Saved entries:
(* ===== verification/YamlUsers.v ===== *)
(** * YamlUsers: the file of accounts

    The document behind [Users.load] and [Users.save_locked]
    ([auth/user_store.cpp]): the tree that saving emits, with its optional
    members, and the reader, which fills the list account by account, so that
    a document that turns out to be malformed leaves those before it. The
    round trip is what lets [Users] keep the file as a list of accounts. *)
From S2P Require Import Prelude Text Bits Codec Passwords Users Timestamps Yaml YamlLookup.

Section users_file.
Context `{Y : Yaml}.

(** ** Reading *)

Definition as_uint32 : node -> outcome Z := as_integer 0 UINT32_MAX.

(** [time_point(seconds(n))] *)
Definition of_seconds (n : Z) : time_point := swrap64 (n * ns_per_s).

Definition read_totp (n : node) : outcome (option str) :=
  totp_node ← subscript n "totp";
  if is_defined totp_node then secret ← get totp_node "secret_base32" as_string; mret (Some secret) else mret None.

Definition read_code (n : node) : outcome BackupCode :=
  salt ← get n "salt" as_string;
  hash ← get n "hash" as_string;
  iterations ← get n "iterations" as_int;
  used ← get_or n "used" as_bool false;
  mret (mkBackupCode (mkPasswordHash salt hash iterations) used).

Definition read_codes (n : node) : outcome (list BackupCode) :=
  codes_node ← subscript n "backup_codes";
  if is_defined codes_node then mapM read_code (elements codes_node) else mret [].

Definition read_handle (n : node) : outcome (option str) :=
  handle_node ← subscript n "webauthn_user_handle";
  if is_defined handle_node then handle ← as_string handle_node; mret (Some handle) else mret None.

Definition read_credential (n : node) : outcome WebAuthnCredential :=
  id ← get n "id" as_string;
  label ← get_or n "label" as_string [];
  text ← get n "public_key" as_string;
  public_key ← base64url_decode text;
  sign_count ← get_or n "sign_count" as_uint32 0;
  ts ← subscript n "created_at_epoch";
  created_at ← (if is_defined ts then seconds ← as_long_long ts; mret (of_seconds seconds) else mret 0);
  mret (mkCredential id label public_key sign_count created_at).

Definition read_credentials (n : node) : outcome (list WebAuthnCredential) :=
  creds_node ← subscript n "webauthn_credentials";
  if is_defined creds_node then mapM read_credential (elements creds_node) else mret [].

Definition read_user (n : node) : outcome UserRecord :=
  username ← get n "username" as_string;
  salt ← get n "salt" as_string;
  hash ← get n "hash" as_string;
  iterations ← get n "iterations" as_int;
  seconds ← get n "created_at_epoch" as_long_long;
  totp ← read_totp n;
  codes ← read_codes n;
  handle ← read_handle n;
  credentials ← read_credentials n;
  mret (mkUser username salt hash iterations (of_seconds seconds) totp codes credentials handle).

(** The accounts read before the first one that cannot be. *)
Fixpoint read_users (nodes : list node) : list UserRecord * outcome unit :=
  match nodes with
  | [] => ([], Ok tt)
  | n :: nodes' =>
      match read_user n with
      | Throw e => ([], Throw e)
      | Ok u => let '(us, r) := read_users nodes' in (u :: us, r)
      end
  end.

(** [load], on the text of the file, if there is one. *)
Definition load_document (text : option str) : M UserStore unit := fun s =>
  let cleared := with_users [] s in
  match text with
  | None => (cleared, Ok tt)
  | Some text =>
      match (root ← yaml_load text; subscript root "users") with
      | Throw e => (cleared, Throw e)
      | Ok list =>
          if negb (is_defined list) then (cleared, Ok tt)
          else let '(us, r) := read_users (elements list) in (with_users us s, r)
      end
  end.

(** ** Writing *)

Definition seconds_of (t : time_point) : Z := t ÷ ns_per_s.

(** A member that is assigned only when there is something to assign. *)
Definition option_member (key : str) (t : option tree) : list (str * tree) :=
  match t with Some t => [(key, t)] | None => [] end.

(** A list that is left out when it is empty. *)
Definition sequence {A} (f : A -> tree) (l : list A) : option tree :=
  match l with [] => None | _ => Some (TSeq (map f l)) end.

Definition code_tree (c : BackupCode) : tree := TMap [
  (lit "salt", TStr (salt_hex (bc_hash c))); (lit "hash", TStr (hash_hex (bc_hash c)));
  (lit "iterations", TInt (iterations (bc_hash c))); (lit "used", TBool (used c))].

Definition credential_tree (c : WebAuthnCredential) : tree := TMap [
  (lit "id", TStr (id_b64url c)); (lit "label", TStr (cred_label c));
  (lit "public_key", TStr (base64url_encode (cose_public_key c)));
  (lit "sign_count", TInt (sign_count c)); (lit "created_at_epoch", TInt (seconds_of (cred_created_at c)))].

Definition user_tree (u : UserRecord) : tree := TMap (
  (lit "username", TStr (username u)) :: (lit "salt", TStr (u_salt_hex u)) ::
  (lit "hash", TStr (u_hash_hex u)) :: (lit "iterations", TInt (u_iterations u)) ::
  (lit "created_at_epoch", TInt (seconds_of (created_at u))) ::
  option_member "totp" ((fun secret => TMap [(lit "secret_base32", TStr secret)]) <$> totp u) ++
  option_member "backup_codes" (sequence code_tree (backup_codes u)) ++
  option_member "webauthn_user_handle" (TStr <$> webauthn_user_handle_b64 u) ++
  option_member "webauthn_credentials" (sequence credential_tree (webauthn_credentials u))).

Definition users_tree (us : list UserRecord) : tree := TMap [(lit "users", TSeq (map user_tree us))].

(** The text that [save_locked] writes. *)
Definition save_document (us : list UserRecord) : str := yaml_emit (users_tree us).
End users_file.

(** ** The round trip *)

Definition seconds_ok (t : time_point) : Prop := INT64_MIN <= t <= INT64_MAX.
Definition int_ok (n : Z) : Prop := INT_MIN <= n <= INT_MAX.
Definition credential_ok (c : WebAuthnCredential) : Prop :=
  Forall byte_val (cose_public_key c) /\ 0 <= sign_count c <= UINT32_MAX /\ seconds_ok (cred_created_at c).

(** The integers of an account fit the types they are read as. *)
Definition user_ok (u : UserRecord) : Prop :=
  int_ok (u_iterations u) /\ seconds_ok (created_at u) /\
  Forall (fun c => int_ok (iterations (bc_hash c))) (backup_codes u) /\
  Forall credential_ok (webauthn_credentials u).

Lemma seconds_of_range t : seconds_ok t -> INT64_MIN <= seconds_of t <= INT64_MAX.
Proof. unfold seconds_ok, seconds_of, INT64_MIN, INT64_MAX, ns_per_s. intros H. Z.quot_rem_to_equations. lia. Qed.

Lemma of_seconds_of t : seconds_ok t -> of_seconds (seconds_of t) = whole_seconds t.
Proof.
  intros H. unfold of_seconds, whole_seconds, seconds_of. apply swrap64_small.
  unfold seconds_ok, INT64_MIN, INT64_MAX, ns_per_s in *. Z.quot_rem_to_equations. lia.
Qed.

Section round_trip.
Context `{Laws : YamlLaws}.
Notation ok_tree := (tree_ok storable).

(** *** Optional members *)

Lemma tfind_skip k t m key o : k <> key -> tfind m key = o -> tfind ((k, t) :: m) key = o.
Proof. intros Hk Hm. cbn [tfind]. by rewrite bool_decide_eq_false_2. Qed.
Lemma tfind_option key o m : tfind m key = None -> tfind (option_member key o ++ m) key = o.
Proof. intros Hm. destruct o as [t|]; [|done]. cbn. by rewrite bool_decide_eq_true_2. Qed.
Lemma tfind_option_skip k o m key o' : k <> key -> tfind m key = o' -> tfind (option_member k o ++ m) key = o'.
Proof. intros Hk Hm. destruct o as [t|]; [by apply tfind_skip|done]. Qed.

Lemma tfind_only key o : tfind (option_member key o) key = o.
Proof. rewrite <- (app_nil_r (option_member key o)). by apply tfind_option. Qed.
Lemma tfind_not_only k o key : k <> key -> tfind (option_member k o) key = None.
Proof. intros Hk. rewrite <- (app_nil_r (option_member k o)). by apply tfind_option_skip. Qed.

Lemma optional_bind {B} m key o (k : node -> outcome B) r :
  ok_tree (TMap m) -> tfind m key = o -> (option_Forall ok_tree o -> k (default missing (loaded <$> o)) = r) ->
  (subscript (loaded (TMap m)) key ≫= k) = r.
Proof.
  intros Hm Ho Hk. rewrite load_subscript, Ho by done. apply Hk.
  destruct o as [t|]; constructor. by eapply tree_ok_find.
Qed.

(** *** Codes and credentials *)

Lemma code_back c : int_ok (iterations (bc_hash c)) -> ok_tree (code_tree c) -> read_code (loaded (code_tree c)) = Ok c.
Proof.
  unfold int_ok. intros Hi Hm. unfold read_code, code_tree in *. repeat member Hm. by destruct c as [[] ?].
Qed.

Lemma credential_back c :
  credential_ok c -> ok_tree (credential_tree c) ->
  read_credential (loaded (credential_tree c)) =
  Ok (mkCredential (id_b64url c) (cred_label c) (cose_public_key c) (sign_count c) (whole_seconds (cred_created_at c))).
Proof.
  intros (Hk & Hs & Ht) Hm. unfold read_credential, as_uint32, credential_tree in *. do 3 member Hm.
  rewrite base64url_round_trip by done. cbn [mbind outcome_bind]. member Hm.
  lookup Hm Hz. rewrite load_defined. unfold as_long_long.
  rewrite load_integer by (by apply seconds_of_range). cbn [mbind outcome_bind mret outcome_ret]. by rewrite of_seconds_of.
Qed.

(** A sequence that is there only when it has elements. *)
Lemma sequence_back {A B} (f : A -> tree) (read : node -> outcome B) (g : A -> B) l :
  Forall (fun a => ok_tree (f a) -> read (loaded (f a)) = Ok (g a)) l -> option_Forall ok_tree (sequence f l) ->
  let n := default missing (loaded <$> sequence f l) in
  (if is_defined n then mapM read (elements n) else mret []) = Ok (map g l).
Proof.
  intros Hl Ht. cbv zeta. destruct l as [|a l]; cbn [sequence] in *.
  - cbn [fmap option_fmap option_map from_option id]. by rewrite load_missing.
  - inversion Ht as [|? Ht' E]; subst. cbn [fmap option_fmap option_map from_option id]. rewrite load_defined.
    by rewrite (elements_mapM f read g (a :: l)).
Qed.
End round_trip.

(** Finds an optional member among those of an account. *)
Ltac find_option :=
  repeat first [ apply tfind_only | apply tfind_not_only; discriminate | apply tfind_option
               | apply tfind_skip; [discriminate|] | apply tfind_option_skip; [discriminate|] ].

Section accounts.
Context `{Laws : YamlLaws}.
Notation ok_tree := (tree_ok storable).

Lemma totp_back m o :
  ok_tree (TMap m) -> tfind m "totp" = (fun secret => TMap [(lit "secret_base32", TStr secret)]) <$> o ->
  read_totp (loaded (TMap m)) = Ok o.
Proof.
  intros Hm Ho. eapply (optional_bind _ _ _ _ _ Hm Ho). intros Ht.
  destruct o as [secret|]; cbn [fmap option_fmap option_map from_option id] in *; [|by rewrite load_missing].
  inversion Ht as [|? Hs E]; subst. rewrite load_defined. by member Hs.
Qed.

Lemma handle_back m o :
  ok_tree (TMap m) -> tfind m "webauthn_user_handle" = TStr <$> o -> read_handle (loaded (TMap m)) = Ok o.
Proof.
  intros Hm Ho. eapply (optional_bind _ _ _ _ _ Hm Ho). intros Ht.
  destruct o as [handle|]; cbn [fmap option_fmap option_map from_option id] in *; [|by rewrite load_missing].
  inversion Ht as [|? Hs E]; subst. by rewrite load_defined, (load_string _ Hs).
Qed.

Lemma codes_back m l :
  ok_tree (TMap m) -> tfind m "backup_codes" = sequence code_tree l ->
  Forall (fun c => int_ok (iterations (bc_hash c))) l -> read_codes (loaded (TMap m)) = Ok l.
Proof.
  intros Hm Ho Hl. eapply (optional_bind _ _ _ _ _ Hm Ho). intros Ht. rewrite <- (map_id l) at 3.
  apply (sequence_back code_tree read_code id); [|done].
  eapply Forall_impl; [exact Hl|]. intros c. apply code_back.
Qed.

Definition credential_on_disk (c : WebAuthnCredential) : WebAuthnCredential :=
  mkCredential (id_b64url c) (cred_label c) (cose_public_key c) (sign_count c) (whole_seconds (cred_created_at c)).

Lemma credentials_back m l :
  ok_tree (TMap m) -> tfind m "webauthn_credentials" = sequence credential_tree l ->
  Forall credential_ok l -> read_credentials (loaded (TMap m)) = Ok (map credential_on_disk l).
Proof.
  intros Hm Ho Hl. eapply (optional_bind _ _ _ _ _ Hm Ho). intros Ht.
  apply (sequence_back credential_tree read_credential credential_on_disk); [|done].
  eapply Forall_impl; [exact Hl|]. intros c. apply credential_back.
Qed.

Lemma user_back u : user_ok u -> ok_tree (user_tree u) -> read_user (loaded (user_tree u)) = Ok (on_disk u).
Proof.
  intros (Hi & Ht & Hc & Hk) Hm. pose proof (seconds_of_range _ Ht) as Hr.
  unfold int_ok in Hi. unfold read_user, user_tree in *. do 5 member Hm.
  rewrite (totp_back _ _ Hm ltac:(find_option)). cbn [mbind outcome_bind].
  rewrite (codes_back _ _ Hm ltac:(find_option) Hc). cbn [mbind outcome_bind].
  rewrite (handle_back _ _ Hm ltac:(find_option)). cbn [mbind outcome_bind].
  rewrite (credentials_back _ _ Hm ltac:(find_option) Hk). cbn [mbind outcome_bind mret outcome_ret].
  by rewrite of_seconds_of.
Qed.

Lemma read_users_back us :
  Forall user_ok us -> Forall ok_tree (map user_tree us) ->
  read_users (map loaded (map user_tree us)) = (map on_disk us, Ok tt).
Proof.
  induction 1 as [|u us Hu Hus IH]; intros Ht; [done|]. apply Forall_cons in Ht as [Ht Hts].
  cbn [map read_users]. by rewrite (user_back _ Hu Ht), (IH Hts).
Qed.

Lemma load_saved us s :
  Forall user_ok us -> ok_tree (users_tree us) ->
  load_document (Some (save_document us)) s = (with_users (map on_disk us) s, Ok tt).
Proof.
  intros Hu Hm. unfold load_document, save_document. cbv zeta. rewrite (load_emit _ Hm). cbn [mbind outcome_bind].
  unfold users_tree in *. rewrite (subscript_found _ _ _ Hm ltac:(find_key)).
  rewrite load_defined. cbn [negb]. pose proof (tree_ok_elements _ _ (tree_ok_find _ _ _ Hm ltac:(find_key))) as Ht.
  by rewrite load_seq, read_users_back.
Qed.

(** C36: what saving writes is what loading reads: after the accounts were
    saved, a store that parses the document has every account with its
    password hash, secret, codes, used marks and keys, times cut to whole
    seconds; and that is what [Users.load], which keeps the file as a list of
    accounts, gives. *)
Theorem accounts_file_refines us s :
  Forall user_ok us -> ok_tree (users_tree us) ->
  let saved := (save_locked (Ok tt) (with_users us s)).1 in
  load_document (Some (save_document us)) saved = (with_users (map on_disk us) saved, Ok tt) /\
  Users.load saved = load_document (Some (save_document us)) saved.
Proof. intros Hu Hm saved. rewrite load_saved by done. by subst saved. Qed.
End accounts.

(** ** A file of accounts *)

Module DemoAccounts.
Import DemoYaml.

Definition demo_accounts : list UserRecord := [
  mkUser "admin" "00ff" "abcd" 200000 (1700000000 * ns_per_s + 3) (Some (lit "JBSWY3DPEHPK3PXP"))
    [mkBackupCode (mkPasswordHash "01" "02" 1000) true]
    [mkCredential "aWQ" "phone" [1; 2; 255] 7 (1700000001 * ns_per_s)] (Some (lit "aGFuZGxl"));
  mkUser "second" "11" "22" 200000 0 None [] [] None].

(** The first account loads before the second turns out to have no hash. *)
Example accounts_before_the_error :
  let text := yaml_emit (TMap [(lit "users", TSeq [
    user_tree (mkUser "admin" "00" "11" 1 0 None [] [] None); TMap [(lit "username", TStr "second")]])]) in
  (fun r => (map username (users_ r.1), is_ok r.2)) (load_document (Some text) users_init) = ([lit "admin"], false).
Proof. vm_compute. reflexivity. Qed.
End DemoAccounts.

Lemma accounts_file_refines_witness :
  let saved := (save_locked (Ok tt) (with_users DemoAccounts.demo_accounts users_init)).1 in
  load_document (Y := DemoYaml.demo_yaml) (Some (save_document (Y := DemoYaml.demo_yaml) DemoAccounts.demo_accounts)) saved =
    (with_users (map on_disk DemoAccounts.demo_accounts) saved, Ok tt) /\
  Users.load saved = load_document (Y := DemoYaml.demo_yaml) (Some (save_document (Y := DemoYaml.demo_yaml) DemoAccounts.demo_accounts)) saved.
Proof.
  apply (accounts_file_refines (Laws := DemoYaml.demo_yaml_laws)).
  - repeat constructor; vm_compute; done.
  - vm_compute. split_and?; try (apply (bool_decide_unpack _); vm_compute; exact I).
Defined.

» **What to work on**: Only the lines that contain the string "there" should be copied from the entries above.

» **Final answer**:
(** [load], on the text of the file, if there is one. *)
(** A member that is assigned only when there is something to assign. *)
(** A sequence that is there only when it has elements. *)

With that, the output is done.